**What is needed**
The expected answer is every line of the material that contains the word "fracDigits".

--------------------------------------------------

(** ** Parsing RFC 3339

    [time.Parse(time.RFC3339, s)]: fixed-width fields (the hour may have one digit), an optional
    fraction of any length, and [Z] or a numeric zone. *)

(** Exactly [w] digits. *)
Fixpoint digitsN (w : nat) (acc : Z) (s : string) : option (Z * string) :=
  match w with
  | O => Some (acc, s)
  | S w' =>
    match s with
    | String c s' => if isDigit c then digitsN w' (acc * 10 + (byte c - 48)) s' else None
    | EmptyString => None
    end
  end.
Definition getnum (fixed : bool) (s : string) : option (Z * string) :=
  match digitsN 2 0 s with
  | Some x => Some x
  | None => if fixed then None else digitsN 1 0 s
  end.
Definition skipByte (c : ascii) (s : string) : option string :=
  match s with String d s' => if Ascii.eqb c d then Some s' else None | EmptyString => None end.

(** The digits after the decimal point, as nanoseconds; digits beyond the ninth are dropped. *)
Fixpoint fracDigits (unit : Z) (acc : Z) (s : string) : Z * string :=
  match s with
  | String c s' =>
    if isDigit c then fracDigits (unit / 10) (acc + (byte c - 48) * unit) s' else (acc, s)
  | EmptyString => (acc, s)
  end.
Definition parseFrac (s : string) : Z * string :=
  match s with
  | String p (String c s') =>
    if (Ascii.eqb p "." || Ascii.eqb p ",") && isDigit c then fracDigits 100000000 0 (String c s') else (0, s)
  | _ => (0, s)
  end.

(** The zone's offset from UTC. *)
Definition parseZone (s : string) : option Duration :=
  match s with
  | "Z" => Some 0
  | String g s1 =>
    if Ascii.eqb g "+" || Ascii.eqb g "-" then
      hh ← digitsN 2 0 s1; let '(hr, s2) := hh in
      s3 ← skipByte ":" s2;
      mm ← digitsN 2 0 s3; let '(mi, s4) := mm in
      if negb (String.eqb s4 "") || (24 <? hr) || (60 <? mi) then None
      else Some ((if Ascii.eqb g "+" then 1 else -1) * (hr * Hour + mi * Minute))
    else None
  | EmptyString => None
  end.

Definition isLeap (y : Z) : bool := (y mod 4 =? 0) && (negb (y mod 100 =? 0) || (y mod 400 =? 0)).
Definition daysIn (y m : Z) : Z :=
  if m =? 2 then (if isLeap y then 29 else 28)
  else if (m =? 4) || (m =? 6) || (m =? 9) || (m =? 11) then 30 else 31.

--------------------------------------------------

**Final answer**
Fixpoint fracDigits (unit : Z) (acc : Z) (s : string) : Z * string :=
    if isDigit c then fracDigits (unit / 10) (acc + (byte c - 48) * unit) s' else (acc, s)
    if (Ascii.eqb p "." || Ascii.eqb p ",") && isDigit c then fracDigits 100000000 0 (String c s') else (0, s)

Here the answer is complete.